> **Input records**

(* ===== verification/WorkerRecovery.v ===== *)
(** The report of a recovery accounts for every group of the dead worker. *)

From S2P Require Import Prelude PyStr PyNum Json Uuid ProcFs Protocol Output Capture WorkerSettings JobQueue Programs WorkerWorld WorkerGroups WorkerRuns.
From stdpp Require Import gmap.

#[local] Open Scope Z_scope.
#[local] Arguments py : simpl never.

Module Accounts.
(** The readings of /proc and the rows found so far. *)
Record state := mkSeen { readings : list procfs; rows_found : list (list (pystr * json * json)) }.
Definition initial : state := mkSeen [] [].

Definition step (w : state) (B : Type) (c : call B) : B -> option state :=
  match c in call B return B -> option state with
  | Proc => fun pf => Some (mkSeen (pf :: readings w) (rows_found w))
  | OwnedRunningRows _ => fun r => Some (match r with Ok rows => mkSeen (readings w) (rows :: rows_found w) | Raise _ => w end)
  | _ => fun _ => Some w
  end.

(** The readings, and the rows found, in a trace. *)
Fixpoint seen (tr : list exchange) : list procfs :=
  match tr with
  | [] => []
  | Exchange c b :: tr => match c in call B return B -> list procfs with Proc => fun pf => [pf] | _ => fun _ => [] end b ++ seen tr
  end.
Fixpoint found (tr : list exchange) : list (list (pystr * json * json)) :=
  match tr with
  | [] => []
  | Exchange c b :: tr =>
      match c in call B return B -> list (list (pystr * json * json)) with
      | OwnedRunningRows _ => fun r => match r with Ok rows => [rows] | Raise _ => [] end
      | _ => fun _ => []
      end b ++ found tr
  end.

Lemma accepts_seen w tr w' : accepts step w tr = Some w' -> readings w' = rev (seen tr) ++ readings w /\ rows_found w' = rev (found tr) ++ rows_found w.
Proof.
  revert w. induction tr as [|[B c b] tr IH]; cbn; intros w H; [by injection H as ->|].
  destruct c; cbn in H |- *; try by apply IH.
  - apply IH in H as [-> ->]. cbn. by rewrite <-!app_assoc.
  - destruct b as [rows|x]; cbn in H |- *; [|by apply IH]. apply IH in H as [-> ->]. cbn. by rewrite <-!app_assoc.
Qed.

Abbreviation row := (option Z * option Z * pystr)%type.

(** What became of each row, in order.  A group is passed over only when a reading
    showed it without members; it is reported as reaped or surviving, having been
    signalled, only when a reading showed its leader with the positive start time of
    the row; any other group that a reading showed with members is unresolved, and a
    row without a group is malformed. *)
Inductive accounts (pfs : list procfs) : list row -> ReclaimedGroups -> Prop :=
  | acc_none : accounts pfs [] nothing_reclaimed
  | acc_malformed l r st m : accounts pfs l r -> accounts pfs (l ++ [(None, st, m)]) (add_malformed m r)
  | acc_gone l r g st m pf : In pf pfs -> ProcFs.group_has_members pf g = false -> accounts pfs l r -> accounts pfs (l ++ [(Some g, st, m)]) r
  | acc_reaped l r g t m pf : In pf pfs -> proc_start_ticks pf g = Some t -> 0 < t -> accounts pfs l r ->
      accounts pfs (l ++ [(Some g, Some t, m)]) (add_reaped g r)
  | acc_surviving l r g t m pf : In pf pfs -> proc_start_ticks pf g = Some t -> 0 < t -> accounts pfs l r ->
      accounts pfs (l ++ [(Some g, Some t, m)]) (add_surviving g r)
  | acc_unresolved l r g st m pf : In pf pfs -> ProcFs.group_has_members pf g = true -> accounts pfs l r ->
      accounts pfs (l ++ [(Some g, st, m)]) (add_unresolved g r).

Lemma accounts_more pfs pfs' l r : incl pfs pfs' -> accounts pfs l r -> accounts pfs' l r.
Proof.
  intros Hi H. induction H; [constructor|by constructor|eapply acc_gone|eapply acc_reaped|eapply acc_surviving|eapply acc_unresolved]; eauto.
Qed.

(** Readings and rows once seen stay so. *)
Record more (w w' : state) : Prop := { m_readings : incl (readings w) (readings w'); m_rows : incl (rows_found w) (rows_found w') }.

#[export] Instance more_preorder : PreOrder more.
Proof. split; [split; apply incl_refl|]. intros w1 w2 w3 [] []. split; by eapply incl_tran. Qed.

Lemma step_some w (B : Type) (c : call B) b : exists w', step w B c b = Some w'.
Proof. destruct c; by eexists. Qed.

Lemma step_more w (B : Type) (c : call B) b w' : step w B c b = Some w' -> more w w'.
Proof.
  destruct c; cbn; intros H; repeat case_match; simplify_eq; try done; split; first [apply incl_refl|by apply incl_tl, incl_refl].
Qed.

Lemma watched_any {memory A : Type} (P : memory -> state -> Prop) (m : Programs.method call memory A) : watched step P m (fun _ _ _ => True).
Proof.
  intros d w _. generalize (m d). intros t. revert w. induction t as [a|B c k IH]; cbn; intros w; [done|].
  intros b. destruct (step_some w B c b) as (w' & ->). apply IH.
Qed.

Section accounts.
Context {memory : Type} (fuel : nat) (grace : pyfloat).

Definition accounted (l : list row) (r : ReclaimedGroups) : memory -> state -> Prop := fun _ w => accounts (readings w) l r.

Lemma accounted_lasting l r d : lasting more (accounted l r d).
Proof. intros w w' [H _]. by apply accounts_more. Qed.

(** What the decision about a group has seen. *)
Definition decided (g : Z) (st : option Z) (x : GroupReclaimDecision) (w : state) : Prop :=
  match x with
  | GONE => exists pf, In pf (readings w) /\ ProcFs.group_has_members pf g = false
  | RECLAIM => exists pf t, In pf (readings w) /\ st = Some t /\ 0 < t /\ proc_start_ticks pf g = Some t
  | UNRESOLVED => exists pf, In pf (readings w) /\ ProcFs.group_has_members pf g = true
  end.

Lemma decided_lasting g st x : lasting more (decided g st x).
Proof. intros w w' [H _]. destruct x; cbn; [intros (pf & Hi & Hx); exists pf|intros (pf & t & Hi & Hx); exists pf, t|intros (pf & Hi & Hx); exists pf]; eauto. Qed.

(** A reading, remembered. *)
Lemma read_proc {A : Type} (F : state -> Prop) (f : procfs -> A) : lasting more F ->
  watched step (fun (_ : memory) w => F w) (pf ← ask Proc; mret (f pf))
    (fun r _ w => exists pf, r = Ok (f pf) /\ In pf (readings w) /\ F w).
Proof.
  intros HF. eapply (watched_bind step _ _ _ (fun r _ w => match r with Ok pf => In pf (readings w) /\ F w | Raise _ => False end)); [| |done].
  - apply watched_ask. intros d w pf Hw. eexists. split; [reflexivity|]. split; [by left|]. eapply HF; [|done]; split; [by apply incl_tl, incl_refl|apply incl_refl].
  - intros pf. apply watched_ret. intros d w [Hi Hw]. by exists pf.
Qed.

Lemma decision_accounts F g st : lasting more F ->
  watched step (fun (_ : memory) w => F w) (_group_reclaim_decision g st) (fun r _ w => match r with Ok x => decided g st x w /\ F w | Raise _ => True end).
Proof.
  intros HF. unfold _group_reclaim_decision, group_has_members, start_ticks_of. eapply watched_bind; [by apply read_proc| |done].
  intros alive. set (F' := fun w => F w /\ exists pf, In pf (readings w) /\ ProcFs.group_has_members pf g = alive).
  assert (lasting more F') as HF'. { intros w w' Hm [Hw (pf & Hi & Ha)]. split; [by eapply HF|]. exists pf. split; [by apply Hm|done]. }
  apply (watched_mono step (fun (_ : memory) w => F' w) _ _
    (fun r _ w => match r with Ok x => decided g st x w /\ F w | Raise _ => True end)); [|by intros d w (pf & [= ->] & Hi & Hw); split; [|exists pf]|done].
  destruct alive; cbn [negb]; [|by apply watched_ret; intros d w [Hw (pf & Hi & Ha)]; split; [exists pf|]].
  assert (forall (d : memory) w, F' w -> decided g st UNRESOLVED w /\ F w) as Hun by (intros _ w [Hw Ha]; by split).
  destruct st as [t|]; [|by apply watched_ret; intros d; apply Hun].
  destruct (t <=? 0) eqn:Ht; [by apply watched_ret; intros d; apply Hun|]. eapply watched_bind; [by apply read_proc| |done].
  intros live. apply watched_ret. intros d w (pf & [= ->] & Hi & Hw). destruct (proc_start_ticks pf g) as [u|] eqn:Hu; [|by apply Hun].
  destruct (u =? t) eqn:Hut; [|by apply Hun]. apply Z.eqb_eq in Hut. subst u. split; [|by destruct Hw]. exists pf, t. split_and!; try done. lia.
Qed.

Lemma reclaim_accounts l : forall past r,
  watched step (accounted past r) (reclaim_groups fuel grace l r) (fun x d w => match x with Ok r' => accounted (past ++ l) r' d w | Raise _ => True end).
Proof.
  induction l as [|[[[g|] st] m] l IH]; intros past r; cbn [reclaim_groups].
  - apply watched_ret. intros d w H. by rewrite app_nil_r.
  - assert (forall r' P, (forall d w, P d w -> accounted (past ++ [(Some g, st, m)]) r' d w) ->
      watched step P (reclaim_groups fuel grace l r') (fun x d w => match x with Ok r'' => accounted (past ++ (Some g, st, m) :: l) r'' d w | Raise _ => True end)) as Hrest.
    { intros r' P HP. eapply watched_mono; [apply IH|exact HP|]. intros [x|x] d w H; [|done]. by rewrite <-app_assoc in H. }
    eapply (watched_bind step _ _ _ (fun x d w => match x with Ok x => decided g st x w /\ accounted past r d w | Raise _ => True end)); [| |done].
    + intros d w H. apply (decision_accounts (accounted past r d) g st (accounted_lasting past r d) d w H).
    + intros [| |].
      * apply Hrest. intros d w [(pf & Hi & Ha) H]. by eapply acc_gone.
      * eapply (watched_bind step _ _ _ (fun x d w => decided g st RECLAIM w /\ accounted past r d w)); [| |done].
        -- intros d w H. assert (lasting more (fun w => decided g st RECLAIM w /\ accounted past r d w)) as Hl.
           { intros w1 w2 Hm [Ha Hb]. split; [by eapply decided_lasting|by eapply accounted_lasting]. }
           eapply safe_mono; [by apply (watched_lasting step more step_more _ (fun _ _ => True) _ (fun _ _ _ => True) Hl); [apply watched_any|]|].
           intros [x d'] w' [_ H']. exact H'.
        -- intros reaped. apply Hrest. intros d w [(pf & t & Hi & -> & Ht & Hp) H]. destruct reaped; [by eapply acc_reaped|by eapply acc_surviving].
      * apply Hrest. intros d w [(pf & Hi & Ha) H]. by eapply acc_unresolved.
  - eapply watched_mono; [apply IH|intros d w H; by constructor|]. intros [x|x] d w H; [|done]. by rewrite <-app_assoc in H.
Qed.

(** The rows with a group, parsed. *)
Definition rows_of (rows : list (pystr * json * json)) : list row :=
  map (fun '(row_id, pgid, ticks) => _parse_owned_running_group_row row_id pgid ticks)
      (List.filter (fun '(_, pgid, _) => match pgid with JNull => false | _ => true end) rows).

Lemma recover_accounts inc :
  watched step (fun (_ : memory) w => w = initial) (recover_owned_job_groups fuel inc grace)
    (fun x d w => match x with Ok r => exists rows, In rows (rows_found w) /\ accounts (readings w) (rows_of rows) r | Raise _ => True end).
Proof.
  unfold recover_owned_job_groups, _owned_running_groups.
  eapply (watched_bind step _ _ _ (fun x _ w => match x with Ok l => exists rows, l = rows_of rows /\ w = mkSeen [] [rows] | Raise _ => True end)); [| |done].
  - eapply (watched_bind step _ _ _ (fun x _ w => match x with Ok rows => w = mkSeen [] [rows] | Raise _ => True end)); [| |done].
    + apply watched_ask_res. intros d w [rows|x] ->; eexists; by split.
    + intros rows. apply watched_ret. intros d w ->. by exists rows.
  - intros l d w (rows & -> & ->). eapply safe_mono.
    + apply (watched_lasting step more step_more (fun w => In rows (rows_found w)) (accounted [] nothing_reclaimed) _ _ (fun w1 w2 Hm => m_rows _ _ Hm rows)
               (reclaim_accounts (rows_of rows) [] nothing_reclaimed) d). split; [constructor|by left].
    + intros [[r|x] d'] w' [H Hr]; [|done]. by exists rows.
Qed.

(** When a recovery returns, its report accounts for every row with a group that
    one statement found for the dead worker, in order, and for nothing else: a row
    is passed over only when a reading of /proc showed its group without members;
    it is reported reaped or surviving only when a reading showed a process at the
    group's number with the row's positive start time; it is reported unresolved
    only when a reading showed its group with members, and malformed when its
    group is not a positive number. *)
Theorem recovery_accounts inc (d : memory) tr r d' :
  runs (recover_owned_job_groups fuel inc grace d) tr (Ok r, d') -> exists rows, In rows (found tr) /\ accounts (seen tr) (rows_of rows) r.
Proof.
  intros Hr. destruct (watched_runs step _ _ _ d initial tr _ (recover_accounts inc) eq_refl Hr) as (w & Hw & rows & Hi & Ha).
  apply accepts_seen in Hw as [H1 H2]. cbn in H1, H2. rewrite app_nil_r in H1, H2. rewrite H2 in Hi. rewrite H1 in Ha. exists rows.
  split; [by apply in_rev|]. eapply accounts_more; [|exact Ha]. intros pf Hpf. by apply in_rev.
Qed.
End accounts.
End Accounts.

> **Your assignment**
As the answer, set down only the lines from the data above between the one holding "- eapply watched_mono;" and the one holding "Lemma recover_accounts inc", inclusive, exactly as they read.

> **Exercise solution**
  - eapply watched_mono; [apply IH|intros d w H; by constructor|]. intros [x|x] d w H; [|done]. by rewrite <-app_assoc in H.
Qed.

(** The rows with a group, parsed. *)
Definition rows_of (rows : list (pystr * json * json)) : list row :=
  map (fun '(row_id, pgid, ticks) => _parse_owned_running_group_row row_id pgid ticks)
      (List.filter (fun '(_, pgid, _) => match pgid with JNull => false | _ => true end) rows).

Lemma recover_accounts inc :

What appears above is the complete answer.